Pierre est retourné à ses filets. Après le reniement, après avoir juré trois fois qu'il ne connaissait pas cet homme, il revient à ce qu'il sait faire : pêcher. Et c'est là, au bord du lac, dans le petit matin, que le Ressuscité l'attend, un feu de braises déjà allumé. Le détail compte. C'était près d'un feu de braises que Pierre avait renié son Maître. Jésus le ramène exprès sur les lieux de sa chute, pour l'y guérir. Aucune volonté d'humilier là-dedans, seulement le désir de refermer la plaie à l'endroit où elle s'est ouverte. Il ne détourne pas les yeux de la blessure de Pierre ; il vient y poser la main. Se relever, avec lui, ne consistera pas à faire comme si rien ne s'était passé.

Trois fois Pierre a renié. Trois fois Jésus lui demande : « M'aimes-tu ? » Chaque question rouvre la plaie, et c'est pour la refermer. Le grec laisse passer une nuance qui serre le cœur. Jésus emploie d'abord le verbe agapaô, l'amour qui se donne sans retour ; Pierre, brûlé par sa propre présomption, n'ose répondre qu'avec phileô, l'amour de l'ami sincère. Il ne surenchérit plus comme avant. Et Jésus, plein de grâce, descend jusqu'au mot de Pierre. Il l'accueille tel qu'il est, avec son amour tremblant, sans lui réclamer les grandes promesses d'autrefois.

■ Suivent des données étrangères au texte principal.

(** One that is not *)
Lemma parse_args_inv info arg args have f f' : parse_args dp info (arg :: args) have f = (true, f') ->
  exists p, arg = param_text p /\ param_ok info p /\ p.1 ∉ have
    /\ parse_args dp info args ({[p.1]} ∪ have) (read_param p f) = (true, f').
Proof.
  intros H. pose proof (boost_split_join arg 61) as Hj. pose proof (boost_split_free arg 61) as Hf.
  destruct (boost_split arg 61) as [|k [|v [|]]] eqn:E; try (cbn [parse_args] in H; rewrite E in H; done).
  rewrite !Forall_cons in Hf. destruct Hf as (Hk & Hv & _). simpl in Hj.
  destruct (decide (k ∈ have)) as [Hh|Hh]; [cbn [parse_args] in H; rewrite E, bool_decide_eq_true_2 in H by done; done|].
  assert (param_ok info (k, v)) as Hok.
  { split; [done|]. split; [done|]. cbn [parse_args] in H. rewrite E, bool_decide_eq_false_2 in H by done. split; simpl; intros Hkey.
    - rewrite bool_decide_eq_true_2 in H by done. by destruct (parse_amount dp v).
    - rewrite bool_decide_eq_false_2, bool_decide_eq_true_2 in H by (done || by rewrite Hkey).
      destruct (has_payment_id info); [done|]. by destruct (parse_long_payment_id v). }
  exists (k, v). split; [done|]. split; [done|]. split; [done|]. subst arg. by rewrite <- parse_args_ok.
Qed.

Lemma parse_args_spec info args have f f' : parse_args dp info args have f = (true, f') <->
  exists ps, args = param_text <$> ps /\ Forall (param_ok info) ps /\ NoDup ps.*1
    /\ Forall (fun p => p.1 ∉ have) ps /\ f' = read_params ps f.
Proof.
  revert have f. induction args as [|arg args IH]; intros have f.
  - split; [|by intros ([|] & ? & _ & _ & _ & ->); [destruct f; unfold read_params; simpl; rewrite ?app_nil_r|]].
    intros [= <-]. exists []. repeat (split; [done || constructor|]). destruct f. unfold read_params. simpl. by rewrite app_nil_r.
  - split.
    + intros (p & -> & Hp & Hh & (ps & -> & Hps & Hnd & Hn & ->)%IH)%parse_args_inv. exists (p :: ps). split; [done|].
      assert (p.1 ∉ ps.*1) as Hnp by (rewrite Forall_forall in Hn; intros (q & Eq & Hq)%list_elem_of_fmap; specialize (Hn q Hq); set_solver).
      split; [by constructor|]. split; [by constructor|]. split; [|by rewrite read_params_cons].
      constructor; [done|]. eapply Forall_impl; [exact Hn|]. set_solver.
    + intros ([|p ps] & [= -> ->] & [Hp Hps]%Forall_cons & [Hnp Hnd]%NoDup_cons & [Hh Hn]%Forall_cons & ->).
      rewrite parse_args_ok by done. apply IH. exists ps. split; [done|]. split; [done|]. split; [done|].
      split; [|by rewrite read_params_cons]. apply Forall_forall. intros q Hq. rewrite Forall_forall in Hn. specialize (Hn q Hq).
      assert (q.1 ∈ ps.*1) by (apply list_elem_of_fmap; by exists q). set_solver.
Qed.
Lemma array_spec_step n : (forall m, (m < n)%nat -> section_spec m) -> array_spec n.
Proof.
  intros Hsec cap type st Hcap H. destruct n as [|n]; [done|]. rewrite load_array_S. destruct (type_of_code _) as [[t| | | |]|]; [..|done].
  - eapply spec_bind; [apply (spec_ae cap _ (read_pod t) n st (pod_ok t) 2 H); intros cap' m st1; apply spec_pod|].
    intros l st1 (Hs & Hp & Hn & _ & G). simpl. split; [by split; [|apply all_of_Forall]|]. split; [lia|exact G].
  - eapply spec_bind; [apply (spec_ae cap _ read_bool n st (fun _ => True) 2 H); intros cap' m st1 G; eapply spec_mono; [by apply (spec_bool cap')|]; intros ? ? [? ?]; done|].
    intros l st1 (Hs & _ & Hn & _ & G). simpl. split; [done|]. split; [lia|exact G].
  - eapply spec_bind; [apply (spec_ae cap _ read_string n st string_ok 5 H); intros cap' m st1; apply spec_string|].
    intros l st1 (Hs & Hp & Hn & Hk & G). simpl.
    split; [split; [done|]; apply all_of_Forall; eapply Forall_impl; [exact Hp|]; intros s Hstr; by split|]. split; [|exact G].
    assert (deepest (fun _ => 6%nat) l <= n - 1)%nat; [|lia]. apply deepest_le. eapply Forall_impl; [exact Hk|]. simpl. lia.
  - destruct n as [|n]; [done|]. rewrite read_ae_section_S. eapply spec_bind.
    + eapply spec_bind; [by apply spec_size|]. intros size st1 (Hsz & Hn & G1).
      eapply spec_mono; [apply (spec_items cap 0 _ (fun fs => wf_section false fs /\ (2 + section_levels fs <= S n)%nat) section_usage); [rewrite <- (Z.add_0_r cap); apply G1|]|].
      * intros st2 G2. destruct n as [|n]; [done|]. change (read_value_section max_objects max_fields max_strings (S n) st2) with (load_section n st2).
        eapply spec_mono; [apply Hsec; [lia|done|done]|]. intros fs st3 (Hw & Hl & Hs). split; [split; [done|lia]|]. by apply (step_weaken cap 1); [|lia].
      * intros l st2 (Hl & El & G2). pose proof (step_trans _ _ 1 0 st st1 st2 _ _ G1 G2) as G. rewrite <- El in G. subst size.
        exact (conj Hsz (conj Hn (conj Hl G))).
    + intros l st2 (Hsz & Hn & [Hw Hlv]%Forall_and & G). simpl. split; [split; [done|by apply all_of_Forall]|]. split; [|exact G].
      change (S (S (4 `max` deepest (fun fs => S (section_levels fs)) l)) <= S (S n))%nat.
      assert (deepest (fun fs => S (section_levels fs)) l <= n)%nat; [|lia].
      apply deepest_le. eapply Forall_impl; [exact Hlv|]. simpl. lia.
  - eapply spec_bind; [apply (spec_ae cap _ read_array_entry n st (fun _ => False) 0 H); intros cap' m st1 _; by destruct m|].
    intros l st1 (_ & Hp & Hn & _ & G). destruct l as [|x l]; [|by inversion Hp]. simpl. split; [done|]. split; [lia|exact G].
Qed.

Lemma spec_array_entry cap n type st : array_spec n -> cap < 2 ^ 64 - 1 -> st_ok cap st ->
  spec ('(a, st') ← load_array n type st; Ret (se_array a, st')) (fun e st' => wf false e /\ (levels e <= S n)%nat /\ step cap 1 st st' (usage_of e)).
Proof. intros Ha Hcap H. eapply spec_bind; [by apply Ha|]. intros a st' (Hw & Hl & G). simpl. split; [done|]. split; [lia|done]. Qed.

Lemma body_spec cap c n : (forall m, (m < n)%nat -> section_spec m /\ array_spec m) -> cap < 2 ^ 64 - 1 -> forall st, st_ok cap st ->
  spec (entry_body c n st) (fun e st' => wf false e /\ (levels e <= S n)%nat /\ step cap 1 st st' (usage_of e)).
Proof.
  intros Hrec Hcap st H. destruct n as [|n]; [by destruct c|]. pose proof H as (Hb & Ho & Hf & Hs & Hc). destruct c as [t| | | |]; cbn [entry_body].
  - cbn [read_se]. eapply spec_bind; [by apply spec_pod|]. intros v st' (Hv & Hn & G). simpl. split; [done|]. split; [lia|done].
  - cbn [read_se]. eapply spec_bind; [by apply spec_bool|]. intros v st' (Hn & G). simpl. split; [done|]. split; [lia|done].
  - cbn [read_se_string]. rewrite wrap_small by mach. destruct (Z.leb_spec (m_strings st + 1) max_strings) as [Hlt|]; [|done]. cbn [negb].
    assert (step (cap + 1) 0 st (add_strings st 1) (strings_of 1)) as G0 by (unfold step, st_ok; cbn; rewrite wrap_small by mach; repeat split; (done || lia)).
    eapply spec_bind; [apply (spec_value read_string); intros m; apply (spec_string (cap + 1)), G0|]. intros s st' (m & -> & Hok & Hm & G).
    pose proof (step_trans _ _ 0 1 st _ st' _ _ G0 G) as G'. rewrite use_add_0_r in G'. split; [done|]. split; [simpl; lia|].
    apply (step_cap cap _ _ _ _ _ G'). destruct G' as (_ & _ & _ & E1 & E2). simpl in E1. lia.
  - rewrite read_se_section_S. destruct (Z.ltb_spec (m_objects st) max_objects) as [Hlt|]; [|done]. cbn [negb].
    assert (step cap 0 st (add_objects st 1) (objects_of 1)) as G0.
    { unfold step, st_ok; cbn; rewrite wrap_small by mach; repeat split; (done || lia). }
    eapply spec_bind; [apply (proj1 (Hrec n ltac:(lia)) cap); [done|apply G0]|]. intros fs st' (Hw & Hl & G). split; [done|].
    split; [unfold section_levels in Hl; simpl; lia|]. by apply (step_trans cap cap 0 1 st (add_objects st 1)).
  - rewrite read_se_array_S. eapply spec_bind; [by apply spec_pod|]. intros type st1 (_ & _ & G1). destruct (_ =? 0); [done|].
    eapply spec_mono; [apply (spec_array_entry cap); [apply Hrec; lia|done|apply G1]|]. intros e st2 (Hw & Hl & G2). split; [done|]. split; [lia|].
    rewrite <- (use_add_0_l (usage_of e)). apply (step_weaken _ 2); [by apply (step_trans cap cap 1 1 st st1)|lia].
Qed.

Lemma all_specs n : entry_spec n /\ array_spec n /\ section_spec n.
Proof.
  induction n as [n IH] using lt_wf_ind. assert (array_spec n) as Ha by (apply array_spec_step; intros m Hm; by apply IH).
  split; [|split; [done|]]; (destruct n as [|n]; [by intros ? ?|]).
  - intros cap st Hcap H. rewrite load_entry_S. eapply spec_bind; [by apply spec_pod|]. intros type st1 (_ & _ & G1).
    apply (spec_mono _ _ (fun e st2 => wf false e /\ (levels e <= S n)%nat /\ step cap 1 st1 st2 (usage_of e))).
    + destruct (negb _); [apply spec_array_entry; [apply IH; lia|done|apply G1]|]. destruct (type_of_code type) as [c|]; [|done].
      apply body_spec; [|done|apply G1]. intros m Hm. destruct (IH m ltac:(lia)) as (_ & ? & ?). by split.
    + intros e st2 (Hw & Hl & G2). split; [done|]. split; [done|].
      rewrite <- (use_add_0_l (usage_of e)). apply (step_weaken cap 2); [by apply (step_trans cap cap 1 1 st st1)|lia].
  - apply section_spec_step, IH. lia.
Qed.
End Reads.

(** ** Storages as a whole *)

Definition limits_ok (l : limits_t) : Prop := 0 <= n_objects l < 2 ^ 64 /\ 0 <= n_fields l < 2 ^ 64 /\ 0 <= n_strings l < 2 ^ 64.
Definition within_limits (l : limits_t) (u : usage) : Prop :=
  u_objects u <= n_objects l /\ u_fields u <= n_fields l /\ u_strings u <= n_strings l.

Lemma load_body body limits : body <> [] ->
  load_from_binary (storage_block_header ++ body) limits
  = match read_section (n_objects limits) (n_fields limits) (n_strings limits) 99 (Reader body 0 0 0) with
    | Ret (m_root, _) => Some m_root | Throw _ => None end.
Proof.
  intros Hne. unfold load_from_binary. rewrite bool_decide_eq_false_2 by (rewrite length_app; lia).
  rewrite take_app_length, drop_app_length, bool_decide_eq_true_2 by done. cbn [negb]. by rewrite bool_decide_eq_false_2.
Qed.
(** ** The header *)

Definition LEVIN_SIGNATURE : Z := 0x0101010101012101.
Definition LEVIN_INITIAL_MAX_PACKET_SIZE : Z := 256 * 1024.
Definition LEVIN_DEFAULT_MAX_PACKET_SIZE : Z := 100000000.
Definition LEVIN_PACKET_REQUEST : Z := 1.
Definition LEVIN_PACKET_RESPONSE : Z := 2.
Definition LEVIN_PACKET_BEGIN : Z := 4.
Definition LEVIN_PACKET_END : Z := 8.
Definition LEVIN_PROTOCOL_VER_1 : Z := 1.
Definition LEVIN_ERROR_CONNECTION : Z := -1.
Definition LEVIN_ERROR_CONNECTION_DESTROYED : Z := -3.
Definition LEVIN_ERROR_CONNECTION_TIMEDOUT : Z := -4.

Record bucket_head2 := Head {
  m_signature : Z; m_cb : Z; m_have_to_return_data : Z; m_command : Z; m_return_code : Z; m_flags : Z; m_protocol_version : Z }.

(** The structure is packed: its bytes are those of its members. *)
Definition sizeof_head : nat := 33.
Definition head_bytes (h : bucket_head2) : list Z :=
  pod_bytes UINT64 (m_signature h) ++ pod_bytes UINT64 (m_cb h) ++ pod_bytes UINT8 (m_have_to_return_data h)
  ++ pod_bytes UINT32 (m_command h) ++ pod_bytes INT32 (m_return_code h) ++ pod_bytes UINT32 (m_flags h)
  ++ pod_bytes UINT32 (m_protocol_version h).
Definition head_of (bs : list Z) : bucket_head2 :=
  let at_ t n := pod_value t (take (pod_size t) (drop n bs)) in
  Head (at_ UINT64 0%nat) (at_ UINT64 8%nat) (at_ UINT8 16%nat) (at_ UINT32 17%nat) (at_ INT32 21%nat) (at_ UINT32 25%nat) (at_ UINT32 29%nat).

(** Conversion to [int] *)
Definition int32 (z : Z) : Z := if u32 z <? 2 ^ 31 then u32 z else u32 z - 2 ^ 32.

(** ** Writing *)

Definition make_header (command msg_size flags : Z) (expect_response : bool) : bucket_head2 :=
  Head LEVIN_SIGNATURE msg_size (if expect_response then 1 else 0) command 0 flags LEVIN_PROTOCOL_VER_1.
(** ** Addresses *)

Definition is_ip_local (ip : Z) : bool :=
  if Z.lor ip 0xffffff00 =? 0xffffff0a then true
  else if Z.lor ip 0xffff0000 =? 0xffffa8c0 then true
  else if Z.lor ip 0xffffff00 =? 0xffffffac
  then let second_num := Z.land (Z.shiftr ip 8) 0xff in (16 <=? second_num) && (second_num <=? 31)
  else false.
Definition is_ip_loopback (ip : Z) : bool := Z.lor ip 0xffffff00 =? 0xffffff7f.

(** The addresses of Boost.Asio *)
Class AddressV6 (V6 : Type) := {
  to_bytes : V6 -> list Z; v6_is_loopback : V6 -> bool; v6_is_link_local : V6 -> bool; is_v4_mapped : V6 -> bool }.

Inductive zone := zone_invalid | zone_public | zone_i2p | zone_tor.
#[global] Instance zone_eq_dec : EqDecision zone.
Proof. solve_decision. Defined.
Definition zone_number (z : zone) : Z := match z with zone_invalid => 0 | zone_public => 1 | zone_i2p => 2 | zone_tor => 3 end.

Section Peers.
Context {V6 : Type} {V6_eq : EqDecision V6} {V6_api : AddressV6 V6}.

Inductive network_address :=
  | no_address
  | ipv4_network_address (m_ip m_port : Z)
  | ipv6_network_address (m_address : V6) (m_port : Z)
  | i2p_address (host_ : list Z)
  | tor_address (host_ : list Z) (port_ : Z).
#[global] Instance network_address_eq_dec : EqDecision network_address.
Proof. solve_decision. Defined.

Definition is_loopback (a : network_address) : bool :=
  match a with
  | ipv4_network_address ip _ => is_ip_loopback ip
  | ipv6_network_address ip _ => v6_is_loopback ip
  | _ => false
  end.
Definition is_local (a : network_address) : bool :=
  match a with
  | ipv4_network_address ip _ => is_ip_local ip
  | ipv6_network_address ip _ => v6_is_link_local ip
  | _ => false
  end.
Definition get_zone (a : network_address) : zone :=
  match a with
  | no_address => zone_invalid
  | ipv4_network_address _ _ | ipv6_network_address _ _ => zone_public
  | i2p_address _ => zone_i2p
  | tor_address _ _ => zone_tor
  end.

(** [htonl] of the last four bytes *)
Definition make_address_v4_from_v6 (a : V6) : Z :=
  let bytes := to_bytes a in
  let at_ i := nth i bytes 0 in
  let v4 := u32 (Z.lor (u32 (Z.shiftl 0 8)) (at_ 12%nat)) in
  let v4 := Z.lor (u32 (Z.shiftl v4 8)) (at_ 13%nat) in
  let v4 := Z.lor (u32 (Z.shiftl v4 8)) (at_ 14%nat) in
  let v4 := Z.lor (u32 (Z.shiftl v4 8)) (at_ 15%nat) in
  swap32 v4.

Definition is_same_host (a b : network_address) : bool :=
  match a, b with
  | no_address, no_address => true
  | ipv4_network_address ip _, ipv4_network_address ip' _ => ip =? ip'
  | ipv6_network_address ip _, ipv6_network_address ip' _ => bool_decide (ip = ip')
  | i2p_address host, i2p_address host' => bool_decide (host = host')
  | tor_address host _, tor_address host' _ => bool_decide (host = host')
  | ipv4_network_address ip _, ipv6_network_address actual_ip _ =>
      if is_v4_mapped actual_ip then ip =? make_address_v4_from_v6 actual_ip else false
  | ipv6_network_address actual_ip _, ipv4_network_address ip _ =>
      if is_v4_mapped actual_ip then ip =? make_address_v4_from_v6 actual_ip else false
  | _, _ => false
  end.

(** ** Lists of peers *)

Record peerlist_entry := {
  adr : network_address; id : Z; last_seen : Z; pruning_seed : Z; rpc_port : Z; rpc_credits_per_hash : Z }.
Record anchor_peerlist_entry := { a_adr : network_address; a_id : Z; first_seen : Z }.
(** * ActivityPredictor: signal conditioning and feature extraction

    A shallow embedding of the TypeScript sources

      - [components/Signal_Processor.ts]   (class [SignalProcessor])
      - [components/featureExtraction.ts]  (class [FeatureExtractor])
      - [app/(tabs)/index.tsx]             ([normalizeFeatures],
                                            [feature_list], [processSignalWindow])

    together with the properties the specification states about them.

    Numbers.  A JavaScript [number] is modelled by the type [num]: a real
    number, [+Infinity], [-Infinity] or [NaN].  Arithmetic on finite values
    is exact real arithmetic (rounding and overflow of binary64 are not
    modelled); the special values follow IEEE 754 as JavaScript exposes
    them: [x / 0] is an infinity or [NaN], [NaN] propagates, every
    comparison with [NaN] is false.  Zero carries no sign; a zero divisor
    counts as [+0].
    Where a property turns on rounding or overflow, the module [Binary64]
    holds the same source expression over binary64 numbers and is
    evaluated on the input in question.

    Limits of the model.  Besides rounding, overflow and underflow, three
    things are idealised: [fft] returns the transform itself, not its
    rounding to a [Float32Array]; [Math.tan] is infinite where the cosine
    is exactly 0, an argument no binary64 number reaches; and [sort] is an
    insertion sort by the comparator, whose order can differ from an
    engine's on an array that holds [NaN].  The properties below are
    stated so that they do not depend on these; the one bound that holds
    in exact arithmetic only, that of [calculateCorrelation], says so.

    Arrays.  A JavaScript array of numbers is a [list num]; reading past
    the end yields [undefined], which every arithmetic use coerces to
    [NaN], so an out-of-range read is modelled as [NaN]. *)

From Stdlib Require Import Reals Lra Lia ZArith String Ascii Bool DecimalString.
From Stdlib Require Import List Permutation.
From Stdlib Require PrimFloat Uint63.
Import ListNotations.

Local Open Scope R_scope.

(** ** JavaScript numbers *)

Inductive num : Type :=
| Fin (r : R)
| PInf
| NInf
| NaN.

Inductive sign : Type := Neg | Zero | Pos.

Definition sgn (r : R) : sign :=
  if Rlt_dec 0 r then Pos else if Rlt_dec r 0 then Neg else Zero.

Definition isFinite (x : num) : bool :=
  match x with Fin _ => true | _ => false end.

Definition nneg (x : num) : num :=
  match x with
  | Fin r => Fin (- r)
  | PInf => NInf
  | NInf => PInf
  | NaN => NaN
  end.

Definition nadd (x y : num) : num :=
  match x, y with
  | NaN, _ | _, NaN => NaN
  | Fin a, Fin b => Fin (a + b)
  | PInf, NInf | NInf, PInf => NaN
  | PInf, _ | _, PInf => PInf
  | NInf, _ | _, NInf => NInf
  end.

Definition nsub (x y : num) : num := nadd x (nneg y).

(** An infinity scaled by a real of the given sign. *)
Definition inf_scaled (positive : bool) (s : sign) : num :=
  match s with
  | Zero => NaN
  | Pos => if positive then PInf else NInf
  | Neg => if positive then NInf else PInf
  end.
(** ** The location inside a timezone *)

(** X20.  The location that [NewTimezoneFromTime] stores, and [Loc] hands
    out, is a fixed zone of the magnitude of the offset: for a zone west of
    UTC its offset is the opposite of what [Offset] returns. *)
Theorem Loc_offset_magnitude (t : ZonedTime) (u : Z) :
  - 2 ^ 63 < ZoneOffset t ->
  offsetAt (Loc (NewTimezoneFromTime t)) u = Z.abs (ZoneOffset t) /\
  Offset (NewTimezoneFromTime t) = ZoneOffset t /\
  (ZoneOffset t < 0 ->
   offsetAt (Loc (NewTimezoneFromTime t)) u = - Offset (NewTimezoneFromTime t)).
Proof.
  intros Hmin.
  assert (Habs : offsetAt (Loc (NewTimezoneFromTime t)) u = Z.abs (ZoneOffset t)).
  { unfold NewTimezoneFromTime, Loc.
    destruct (Z.ltb_spec (ZoneOffset t) 0); cbv beta iota zeta;
      repeat match goal with |- context [if ?b then _ else _] => destruct b end;
      cbn [loc GoZone.offsetAt GoZone.FixedZone];
      try rewrite wrap64_small by lia; lia. }
  split; [exact Habs|]. split; [apply NewTimezoneFromTime_Offset|].
  intros Hneg. rewrite Habs, NewTimezoneFromTime_Offset. lia.
Qed.

(** One hour west, as in the test of the package. *)
Lemma Loc_offset_magnitude_one_hour_west :
  let t := GoZone.In 0 (FixedZone "TestZone" (-3600)) in
  - 2 ^ 63 < ZoneOffset t /\
  Offset (NewTimezoneFromTime t) = -3600 /\
  offsetAt (Loc (NewTimezoneFromTime t)) 0 = 3600.
Proof.
  cbv zeta. split; [reflexivity|]. split; [reflexivity|].
  exact (proj1 (Loc_offset_magnitude (GoZone.In 0 (FixedZone "TestZone" (-3600))) 0
                  eq_refl)).
Defined.
(** ... and on an empty trace, where reading the tag of the missing last
    frame throws. *)
Lemma encodeSolidityStackTrace_empty_trace :
  let previous := Some (HostPrepare Reference.plainRender) in
  let engine := Reference.engineWith previous in
  let run :=
    encodeSolidityStackTrace (names := Reference.names)
      (decoders := Reference.decoders) "fallback" [] None [] engine in
  fst run =
    Thrown (TypeError "Cannot read properties of undefined (reading 'type')") /\
  prepareStackTrace (snd run) = Some (EncoderPrepare None [] previous).
Proof. cbv zeta. split; reflexivity. Qed.

(** Once the closure is left installed, rendering any later error goes
    through it: the stack of an unrelated error is prefixed with the frames
    of the old trace. *)
Lemma leaked_closure_renders_later_errors :
  let trace := [PRECOMPILE_ERROR 3] in
  let previous := Some (HostPrepare Reference.plainRender) in
  let leaked := Reference.engineWith (Some (EncoderPrepare None trace previous)) in
  let unrelated := mkSolidityError "unrelated" [] None in
  fst (readStack (names := Reference.names) unrelated
         [NativeCallSite "top"; NativeCallSite "caller"] leaked) =
  Returned "unrelated | at <PrecompileContract 3>.precompile (unknown) | at caller".
Proof. vm_compute. reflexivity. Qed.

(** ** Build results *)

Import Build.

Section ValidationProperties.
(** * Start-up script of the travel-agent bot (src/app.py)

    The module-level code of [app.py] is embedded as a computation in a
    state-and-exception monad.  Everything the script obtains from outside
    the process (environment variables, the agents service, the [tools]
    directory, [json.loads], the SDK's built-in tool definitions) is a field
    of a [World]; every outward call is appended to a trace, so that "before",
    "never" and "exactly once" are statements about that trace.  The
    calls that the script depends on for its control flow may raise.  The
    constructors of the SDK objects and of the bot are out of the sources at
    hand and are taken to return: the properties of whole runs are therefore
    stated for runs that return, or for what a call found in the trace
    carries, and never as a list of all that a run can do.

    The definitions come first: the script, the example worlds, and the
    orchestrator modelled from the specification.  The properties follow. *)

From Stdlib Require Import ZArith Lia Bool.
From stdpp Require Import gmap strings list fin_maps.

Open Scope string_scope.

Set Warnings "-register-all".

(** ** Python values *)

(** The values held by the [options] dict and produced by [json.loads]. *)
Inductive value : Type :=
| VNone
| VBool (b : bool)
| VInt (z : Z)
| VStr (s : string)
| VList (l : list value)
| VDict (d : list (string * value)).

(** [os.getenv] gives [None] for an unset variable. *)
Definition of_getenv (o : option string) : value :=
  match o with
  | Some s => VStr s
  | None => VNone
  end.

(** Truth value of an [os.getenv] result: [None] and [""] are false. *)
Definition truthy (o : option string) : bool :=
  match o with
  | None => false
  | Some EmptyString => false
  | Some (String _ _) => true
  end.

(** [str.endswith]. *)
Fixpoint endswith (s suffix : string) : bool :=
  String.eqb s suffix ||
  match s with
  | EmptyString => false
  | String _ s' => endswith s' suffix
  end.

(** ** Exceptions and outcomes *)

Inductive exn : Type :=
| Exception (msg : string)
| JSONDecodeError (doc : string)
| OSError (path : string)
| UnicodeDecodeError (path : string)
| HttpResponseError (operation : string)
| KeyError (key : string)
| AttributeError (attr : string).

Inductive outcome (A : Type) : Type :=
| Return (a : A)
| Raise (e : exn).
Arguments Return {A} a.
Arguments Raise {A} e.

(** ** Objects of the SDKs *)

Record Agent := mkAgent {
  agent_id : string;
  agent_name : option string
}.

(** Result of [project_client.agents.list_agents]. *)
Record OpenAIPageableListOfAgent := mkAgentPage {
  data : list Agent;
  has_more : bool
}.

Record DefaultAzureCredential := mkCredential {
  managed_identity_client_id : option string
}.

Record AzureOpenAI := mkAzureOpenAI {
  api_version : option string;
  azure_endpoint : option string;
  api_key : option string;
  azure_ad_token_provider : DefaultAzureCredential * string
}.

Record AIProjectClient := mkAIProjectClient {
  project_credential : DefaultAzureCredential;
  conn_str : option string
}.

Record BingClient := mkBingClient { bing_api_key : option string }.

Inductive GraphClient := mkGraphClient.
Inductive LoginDialog := mkLoginDialog.
Inductive DefaultConfig := mkDefaultConfig.
Inductive CloudAdapter := mkCloudAdapter (authentication : DefaultConfig).

Record CosmosDbPartitionedConfig := mkCosmosConfig {
  cosmos_db_endpoint : option string;
  database_id : option string;
  container_id : option string;
  auth_key : option string
}.

Record CosmosClient := mkCosmosClient {
  cosmos_url : option string;
  cosmos_auth : DefaultAzureCredential
}.

(** The two storage classes; both are handed to the state classes as a
    [Storage]. *)
Inductive Storage : Type :=
| CosmosDbPartitionedStorage (config : CosmosDbPartitionedConfig)
                             (client : option CosmosClient)
| MemoryStorage.

(** Storage objects live in a heap and are passed by reference. *)
Definition ref := nat.

Record UserState := mkUserState { user_storage : ref }.
Record ConversationState := mkConversationState { conversation_storage : ref }.

Record AssistantBot := mkAssistantBot {
  bot_conversation_state : ConversationState;
  bot_user_state : UserState;
  bot_aoai_client : AzureOpenAI;
  bot_project_client : AIProjectClient;
  bot_assistant_id : value;
  bot_bing_client : BingClient;
  bot_graph_client : GraphClient;
  bot_dialog : LoginDialog
}.

Inductive routes : Type :=
| messages_routes (adapter : CloudAdapter) (bot : AssistantBot)
| directline_routes
| file_routes (project_client : AIProjectClient)
| static_routes.

Record Application := mkApplication {
  middlewares : list string;
  app_routes : list routes
}.

(** ** The world outside the process *)

Record World := mkWorld {
  environ : gmap string string;
  (** [project_client.agents.list_agents(limit=...)]; [None]: the call raises *)
  list_agents : Z -> option OpenAIPageableListOfAgent;
  (** [project_client.agents.update_agent], given the dict as keywords *)
  update_agent : gmap string value -> option Agent;
  (** [project_client.agents.create_agent], given the dict as keywords *)
  create_agent : gmap string value -> option Agent;
  (** [os.listdir(path)] *)
  listdir : string -> option (list string);
  (** [open(path, "r")] followed by [f.read()]; [None]: one of them raises *)
  read_file : string -> option string;
  (** what they raise then: [OSError] when the file cannot be opened,
      [UnicodeDecodeError] when its content does not decode *)
  read_error : string -> exn;
  (** [json.loads(doc)]; [None]: the document is not valid JSON *)
  json_loads : string -> option value;
  (** [CodeInterpreterTool().definitions] *)
  CodeInterpreterTool_definitions : list value;
  (** [FileSearchTool().definitions] *)
  FileSearchTool_definitions : list value
}.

Voyez aussi tout ce que Jésus s'abstient de faire. Pas de pénitence imposée pour racheter la faute, pas d'épreuve à réussir avant d'être repris en grâce. Le relèvement de Pierre ne tient pas à un effort qui effacerait le reniement ; il tient tout entier à l'amour du Ressuscité venu le chercher. Si le pardon dépendait de ce que Pierre accomplit, ce ne serait plus la grâce. Pour autant, Jésus ne le laisse pas les bras ballants : à chaque « oui » de Pierre répond une charge, « Pais mes agneaux ». Le voilà aimé, pardonné, et déjà renvoyé au service. Ce service ne lui gagnera pas l'amour de son Maître ; il découle de l'amour qu'il a déjà reçu.

C'est là l'Évangile pour quiconque porte le poids d'un reniement. Le Ressuscité connaît nos feux de braises, les endroits précis où nous l'avons trahi, et il vient nous y attendre, un repas déjà prêt. Il ne demande pas d'abord « Qu'as-tu fait ? ». Il demande « M'aimes-tu ? ». Cette semaine, si une faute te tient à distance de lui, ne la fuis pas, ne t'y enlise pas non plus : porte-la à Celui qui a déjà tout accompli à la croix. Réponds-lui avec ton amour imparfait, « Tu sais que je t'aime », et laisse-le te confier de nouveau quelqu'un ou quelque chose à aimer pour lui.

Prière

Seigneur, tu connais les feux de braises de ma vie, les endroits exacts où je t'ai renié par peur ou par lâcheté. Avant de me demander de réparer, tu me demandes de t'aimer. Reçois mon amour tremblant, purifie-le, et remets entre mes mains ceux que tu veux me voir servir. Laisse ta grâce parler plus fort que ma honte. Amen.